Let's draw a distinction between a “sequel to a game” and an “installment in a franchise.” In a sequel, the developers examine what made the original game work and then expand on those ideas. Sometimes that work produces stark differences. The near-decade between Fallout II and Fallout III, for example, saw that game switch the perspective from isometric to first-person, the combat change from turn-based to real-time with pauses, and the setting move from California to Washington, DC. In other cases, a decade of work results in an installment that is much more about incremental refinement.

The original 1996 Diablo was a successful, simple title—a real-time, single-player role-playing game with randomly generated dungeons and loot along with minimal plot and character development. You clicked on things to kill them while delving deeper into a dungeon until you arrived at the very gates of Hell and found the titular villain Diablo.

The 2000 sequel, Diablo II, made everything about its source material bigger and better. The core concept of clicking on bad guys until they died remained intact, but very little else stayed the same. Instead of a single setting, the town of Tristram, Diablo II took players across its world both above and below ground, from the European-like forests and fortresses of the first act to Arabian-style deserts in the second, etc. The plot was detailed in a series of cutscenes, where a witness to the game’s events recounted the key moments from an insane asylum.

Perhaps most importantly, the game’s class and skill system added a huge amount of variety to each style of character. The Paladin, with his auras and different attacks, was roughly as complex as the Sorceress, with her spells of different elements. This wasn’t true of their equivalents in the first game, where Sorcerers had different spells to pick from, but Warriors could only attack and occasionally heal themselves.

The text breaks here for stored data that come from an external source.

#[export] Instance cec_msg_set_ext_timer_encoder reply day month start_hr start_min duration_hr duration_min recording_seq ext_src_spec plug phys_addr :
  Encoder (cec_msg_set_ext_timer reply day month start_hr start_min duration_hr duration_min recording_seq ext_src_spec plug phys_addr)
    CEC_MSG_SET_EXT_TIMER false.
Proof. solve_encoder. Qed.

#[export] Instance cec_msg_set_timer_program_title_encoder prog_title :
  is_Some (strlen prog_title) /\ Forall is_u8 prog_title ->
  Encoder (cec_msg_set_timer_program_title prog_title) CEC_MSG_SET_TIMER_PROGRAM_TITLE false.
Proof. intros [[n Hn] Hb]. solve_string_encoder Hn. Qed.

#[export] Hint Resolve cec_msg_timer_status_encoder cec_msg_timer_cleared_status_encoder
  cec_msg_clear_analogue_timer_encoder cec_msg_clear_digital_timer_encoder
  cec_msg_clear_ext_timer_encoder cec_msg_set_analogue_timer_encoder
  cec_msg_set_digital_timer_encoder cec_msg_set_ext_timer_encoder
  cec_msg_set_timer_program_title_encoder : encoders.

(** ** Round trips *)

#[export] Instance timer_cleared_status_codec_lawful : Lawful timer_cleared_status_codec.
Proof. solve_codec. Qed.

#[export] Instance clear_analogue_timer_codec_lawful reply : Lawful (clear_analogue_timer_codec reply).
Proof. solve_codec. Qed.

#[export] Instance clear_digital_timer_codec_lawful reply : Lawful (clear_digital_timer_codec reply).
Proof. solve_codec. Qed.

#[export] Instance clear_ext_timer_codec_lawful reply : Lawful (clear_ext_timer_codec reply).
Proof. solve_codec. Qed.

#[export] Instance set_analogue_timer_codec_lawful reply : Lawful (set_analogue_timer_codec reply).
Proof. solve_codec. Qed.

#[export] Instance set_digital_timer_codec_lawful reply : Lawful (set_digital_timer_codec reply).
Proof. solve_codec. Qed.

#[export] Instance set_ext_timer_codec_lawful reply : Lawful (set_ext_timer_codec reply).
Proof. solve_codec. Qed.

#[export] Instance set_timer_program_title_codec_lawful : Lawful set_timer_program_title_codec.
Proof. 
  open_string_codec. rewrite copy_out_cstring; [|done|rewrite ?length_insert; lia|simpl; lia].
  by apply read_cstring_app.
Qed.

Diablo II marked a major change in the way that RPGs were played, and it proved tremendously influential on the massively multiplayer role-playing games that followed (specifically World Of Warcraft), which then fed back into single-player games like Dragon Age.

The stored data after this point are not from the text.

(* ===== verification/CecSystem.v ===== *)
(** * CEC: system information and deck control

    The encoders and decoders of lines 797-974 of
    [kernel-headers/linux/cec-funcs.h]. *)
From S2P Require Import Prelude.
From S2P Require Import CecConsts.
From S2P Require Import CecMsg.
From S2P Require Import CecCodec.
From S2P Require Import CecPayload.

(** ** System Information Feature *)

Definition cec_msg_cec_version (cec_version : Z) : M unit :=
  set_len 3;;
  set_byte 1 CEC_MSG_CEC_VERSION;;
  set_byte 2 cec_version.

Definition cec_ops_cec_version (m : cec_msg) : option Z :=
  b2 ← rd (msg m) 2;
  Some b2.

Definition cec_msg_get_cec_version (reply : bool) : M unit :=
  set_len 2;;
  set_byte 1 CEC_MSG_GET_CEC_VERSION;;
  set_reply (if reply then CEC_MSG_CEC_VERSION else 0).

Definition cec_msg_report_physical_addr (phys_addr prim_devtype : Z) : M unit :=
  set_len 5;;
  or_byte 0 0xf;;
  set_byte 1 CEC_MSG_REPORT_PHYSICAL_ADDR;;
  set_byte 2 (phys_addr ≫ 8);;
  set_byte 3 (phys_addr &&& 0xff);;
  set_byte 4 prim_devtype.

Definition cec_ops_report_physical_addr (m : cec_msg) : option (Z * Z) :=
  b2 ← rd (msg m) 2; b3 ← rd (msg m) 3; b4 ← rd (msg m) 4;
  Some (u16 ((b2 ≪ 8) ||| b3), b4).

Definition cec_msg_give_physical_addr (reply : bool) : M unit :=
  set_len 2;;
  set_byte 1 CEC_MSG_GIVE_PHYSICAL_ADDR;;
  set_reply (if reply then CEC_MSG_REPORT_PHYSICAL_ADDR else 0).

(** [language] is the memory region the pointer designates. *)
Definition cec_msg_set_menu_language (language : list Z) : M unit :=
  set_len 5;;
  or_byte 0 0xf;;
  set_byte 1 CEC_MSG_SET_MENU_LANGUAGE;;
  set_bytes 2 language 3.

(** [language] is the caller's buffer. *)
Definition cec_ops_set_menu_language (m : cec_msg) (language : list Z) : option (list Z) :=
  language ← memcpy language 0 (drop 2 (msg m)) 3;
  wr language 3 0.

Definition cec_msg_get_menu_language (reply : bool) : M unit :=
  set_len 2;;
  set_byte 1 CEC_MSG_GET_MENU_LANGUAGE;;
  set_reply (if reply then CEC_MSG_SET_MENU_LANGUAGE else 0).

Definition cec_msg_report_features (cec_version all_device_types rc_profile dev_features : Z) : M unit :=
  set_len 6;;
  or_byte 0 0xf;;
  set_byte 1 CEC_MSG_REPORT_FEATURES;;
  set_byte 2 cec_version;;
  set_byte 3 all_device_types;;
  set_byte 4 rc_profile;;
  set_byte 5 dev_features.

(** [while (p < lim && ( *p & CEC_OP_FEAT_EXT)) p++] with [k = lim - p]; [p] is
    an offset in the payload. *)
Fixpoint skip_ext (k : nat) (l : list Z) (p : nat) : option nat :=
  match k with
  | O => Some p
  | S k' =>
      b ← rd l p;
      if negb ((b &&& CEC_OP_FEAT_EXT) =? 0) then skip_ext k' l (S p) else Some p
  end.

(** Result: (cec_version, all_device_types, rc_profile, dev_features), the last
    two as offsets in the payload, [None] for a null pointer. *)
Definition cec_ops_report_features (m : cec_msg)
    : option (Z * Z * option nat * option nat) :=
  cec_version ← rd (msg m) 2;
  all_device_types ← rd (msg m) 3;
  p ← skip_ext (14 - 4) (msg m) 4;
  b ← rd (msg m) p;
  if (b &&& CEC_OP_FEAT_EXT) =? 0 then
    q ← skip_ext (15 - p) (msg m) p;
    b ← rd (msg m) q;
    if negb ((b &&& CEC_OP_FEAT_EXT) =? 0)
    then Some (cec_version, all_device_types, None, None)
    else Some (cec_version, all_device_types, Some 4%nat, Some (p + 1)%nat)
  else Some (cec_version, all_device_types, None, None).

Definition cec_msg_give_features (reply : bool) : M unit :=
  set_len 2;;
  set_byte 1 CEC_MSG_GIVE_FEATURES;;
  set_reply (if reply then CEC_MSG_REPORT_FEATURES else 0).

(** ** Deck Control Feature *)

Definition cec_msg_deck_control (deck_control_mode : Z) : M unit :=
  set_len 3;;
  set_byte 1 CEC_MSG_DECK_CONTROL;;
  set_byte 2 deck_control_mode.

Definition cec_ops_deck_control (m : cec_msg) : option Z :=
  b2 ← rd (msg m) 2;
  Some b2.

Definition cec_msg_deck_status (deck_info : Z) : M unit :=
  set_len 3;;
  set_byte 1 CEC_MSG_DECK_STATUS;;
  set_byte 2 deck_info.

Definition cec_ops_deck_status (m : cec_msg) : option Z :=
  b2 ← rd (msg m) 2;
  Some b2.

Definition cec_msg_give_deck_status (reply : bool) (status_req : Z) : M unit :=
  set_len 3;;
  set_byte 1 CEC_MSG_GIVE_DECK_STATUS;;
  set_byte 2 status_req;;
  set_reply (if reply then CEC_MSG_DECK_STATUS else 0).

Definition cec_ops_give_deck_status (m : cec_msg) : option Z :=
  b2 ← rd (msg m) 2;
  Some b2.

Definition cec_msg_play (play_mode : Z) : M unit :=
  set_len 3;;
  set_byte 1 CEC_MSG_PLAY;;
  set_byte 2 play_mode.

Definition cec_ops_play (m : cec_msg) : option Z :=
  b2 ← rd (msg m) 2;
  Some b2.

(** ** Codecs *)

Definition cec_version_codec : codec :=
  Codec (Z)
    (fun cec_version =>
      cec_msg_cec_version cec_version)
    cec_ops_cec_version
    (fun cec_version =>
      is_u8 cec_version).

Definition report_physical_addr_codec : codec :=
  Codec (Z * Z)
    (fun '(phys_addr, prim_devtype) =>
      cec_msg_report_physical_addr phys_addr prim_devtype)
    cec_ops_report_physical_addr
    (fun '(phys_addr, prim_devtype) =>
      is_u16 phys_addr /\ is_u8 prim_devtype).

Definition deck_control_codec : codec :=
  Codec (Z)
    (fun deck_control_mode =>
      cec_msg_deck_control deck_control_mode)
    cec_ops_deck_control
    (fun deck_control_mode =>
      is_u8 deck_control_mode).

Definition deck_status_codec : codec :=
  Codec (Z)
    (fun deck_info =>
      cec_msg_deck_status deck_info)
    cec_ops_deck_status
    (fun deck_info =>
      is_u8 deck_info).

Definition give_deck_status_codec (reply : bool) : codec :=
  Codec (Z)
    (fun status_req =>
      cec_msg_give_deck_status reply status_req)
    cec_ops_give_deck_status
    (fun status_req =>
      is_u8 status_req).

Definition play_codec : codec :=
  Codec (Z)
    (fun play_mode =>
      cec_msg_play play_mode)
    cec_ops_play
    (fun play_mode =>
      is_u8 play_mode).

(** A three-letter language code, through a four-byte buffer. *)
Definition set_menu_language_codec : codec :=
  Codec (list Z)
    (fun language => cec_msg_set_menu_language (cstring language))
    (fun m => cec_ops_set_menu_language m (replicate 4 0) ≫= read_cstring)
    (fun language => string_ok language /\ length language = 3%nat).

(** The bytes that the two pointers designate. *)
Definition report_features_codec : codec :=
  Codec (Z * Z * Z * Z)
    (fun '(cec_version, all_device_types, rc_profile, dev_features) =>
      cec_msg_report_features cec_version all_device_types rc_profile dev_features)
    (fun m =>
      '(v, t, rc, dev) ← cec_ops_report_features m;
      rc ← rc; dev ← dev; b ← rd (msg m) rc; d ← rd (msg m) dev;
      Some (v, t, b, d))
    (fun '(cec_version, all_device_types, rc_profile, dev_features) =>
      is_u8 cec_version /\ is_u8 all_device_types /\ in_word 7 rc_profile /\
      is_u8 dev_features).

(** ** Encoder contracts *)

#[export] Instance cec_msg_cec_version_encoder cec_version :
  Encoder (cec_msg_cec_version cec_version)
    CEC_MSG_CEC_VERSION false.
Proof. solve_encoder. Qed.

#[export] Instance cec_msg_get_cec_version_encoder reply :
  Encoder (cec_msg_get_cec_version reply)
    CEC_MSG_GET_CEC_VERSION false.
Proof. solve_encoder. Qed.

#[export] Instance cec_msg_report_physical_addr_encoder phys_addr prim_devtype :
  Encoder (cec_msg_report_physical_addr phys_addr prim_devtype)
    CEC_MSG_REPORT_PHYSICAL_ADDR true.
Proof. solve_encoder. Qed.

#[export] Instance cec_msg_give_physical_addr_encoder reply :
  Encoder (cec_msg_give_physical_addr reply)
    CEC_MSG_GIVE_PHYSICAL_ADDR false.
Proof. solve_encoder. Qed.

#[export] Instance cec_msg_set_menu_language_encoder language :
  (3 <= length language)%nat /\ Forall is_u8 language ->
  Encoder (cec_msg_set_menu_language language) CEC_MSG_SET_MENU_LANGUAGE true.
Proof.
  intros [Hl Hb] m H. open_msg m. run.
  apply wp_set_bytes_frame; [solve_frame|lia|lia|done|done].
Qed.

#[export] Instance cec_msg_get_menu_language_encoder reply :
  Encoder (cec_msg_get_menu_language reply)
    CEC_MSG_GET_MENU_LANGUAGE false.
Proof. solve_encoder. Qed.

#[export] Instance cec_msg_report_features_encoder cec_version all_device_types rc_profile dev_features :
  Encoder (cec_msg_report_features cec_version all_device_types rc_profile dev_features)
    CEC_MSG_REPORT_FEATURES true.
Proof. solve_encoder. Qed.

#[export] Instance cec_msg_give_features_encoder reply :
  Encoder (cec_msg_give_features reply)
    CEC_MSG_GIVE_FEATURES false.
Proof. solve_encoder. Qed.

#[export] Instance cec_msg_deck_control_encoder deck_control_mode :
  Encoder (cec_msg_deck_control deck_control_mode)
    CEC_MSG_DECK_CONTROL false.
Proof. solve_encoder. Qed.

#[export] Instance cec_msg_deck_status_encoder deck_info :
  Encoder (cec_msg_deck_status deck_info)
    CEC_MSG_DECK_STATUS false.
Proof. solve_encoder. Qed.

#[export] Instance cec_msg_give_deck_status_encoder reply status_req :
  Encoder (cec_msg_give_deck_status reply status_req)
    CEC_MSG_GIVE_DECK_STATUS false.
Proof. solve_encoder. Qed.

#[export] Instance cec_msg_play_encoder play_mode :
  Encoder (cec_msg_play play_mode)
    CEC_MSG_PLAY false.
Proof. solve_encoder. Qed.

#[export] Hint Resolve cec_msg_cec_version_encoder cec_msg_get_cec_version_encoder
  cec_msg_report_physical_addr_encoder cec_msg_give_physical_addr_encoder
  cec_msg_set_menu_language_encoder cec_msg_get_menu_language_encoder
  cec_msg_report_features_encoder cec_msg_give_features_encoder cec_msg_deck_control_encoder
  cec_msg_deck_status_encoder cec_msg_give_deck_status_encoder cec_msg_play_encoder : encoders.

(** ** Round trips *)

#[export] Instance cec_version_codec_lawful : Lawful cec_version_codec.
Proof. solve_codec. Qed.

#[export] Instance report_physical_addr_codec_lawful : Lawful report_physical_addr_codec.
Proof. solve_codec. Qed.

#[export] Instance deck_control_codec_lawful : Lawful deck_control_codec.
Proof. solve_codec. Qed.

#[export] Instance deck_status_codec_lawful : Lawful deck_status_codec.
Proof. solve_codec. Qed.

#[export] Instance give_deck_status_codec_lawful reply : Lawful (give_deck_status_codec reply).
Proof. solve_codec. Qed.

#[export] Instance play_codec_lawful : Lawful play_codec.
Proof. solve_codec. Qed.

#[export] Instance set_menu_language_codec_lawful : Lawful set_menu_language_codec.
Proof.
  intros s m H [Hs Hl]. cbn [set_menu_language_codec encode decode operands] in *. open_msg m. run.
  apply wp_set_bytes; [simpl; lia|unfold cstring; rewrite length_app; simpl; lia|].
  destruct s as [|x [|y [|z' [|? ?]]]]; try discriminate Hl.
  by apply (read_cstring_app [x; y; z'] []).
Qed.

#[export] Instance report_features_codec_lawful : Lawful report_features_codec.
Proof.
  intros [[[v t] rc] dev] m H (Hv & Ht & Hr & Hd).
  cbn [report_features_codec encode decode operands] in *. cbv beta iota. open_msg m. run.
  assert (u8 rc &&& CEC_OP_FEAT_EXT = 0) as E.
  { rewrite u8_small by word_lia. apply Z.bits_inj_0. intros n. rewrite Z.land_spec.
    destruct (decide (7 <= n)); [by rewrite (testbit_high 7 rc) by (done || lia)|].
    destruct (decide (n < 0)); [by rewrite Z.testbit_neg_r by lia|].
    assert (n = 0 \/ n = 1 \/ n = 2 \/ n = 3 \/ n = 4 \/ n = 5 \/ n = 6) by lia.
    destruct_or!; subst; apply andb_false_r. }
  unfold cec_ops_report_features. cbn. repeat (rewrite E; cbn).
  autorewrite with codec. reflexivity.
Qed.

#[export] Hint Resolve cec_version_codec_lawful report_physical_addr_codec_lawful
  deck_control_codec_lawful deck_status_codec_lawful give_deck_status_codec_lawful
  play_codec_lawful set_menu_language_codec_lawful report_features_codec_lawful : codecs.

Such genre-defining changes aren’t found in Diablo III, which is clearly an installment in what has become the hugely successful Diablo franchise. Most every aspect of Diablo III is either identical to Diablo II or comes with a slight tweak of that formula. This isn’t a bad thing. Diablo II was a Hall of Fame-worthy game, and an updated, graphically enhanced version of its mechanics can hardly be a bad thing, even 12 years later. Those looking for more dramatic changes may feel a bit of disappointment at seeing the series settle into a comfortable middle age. On the other hand, the mistakes and passions of youth can be exhausting; Blizzard's developers have clearly learned what works and are determined to refine it here.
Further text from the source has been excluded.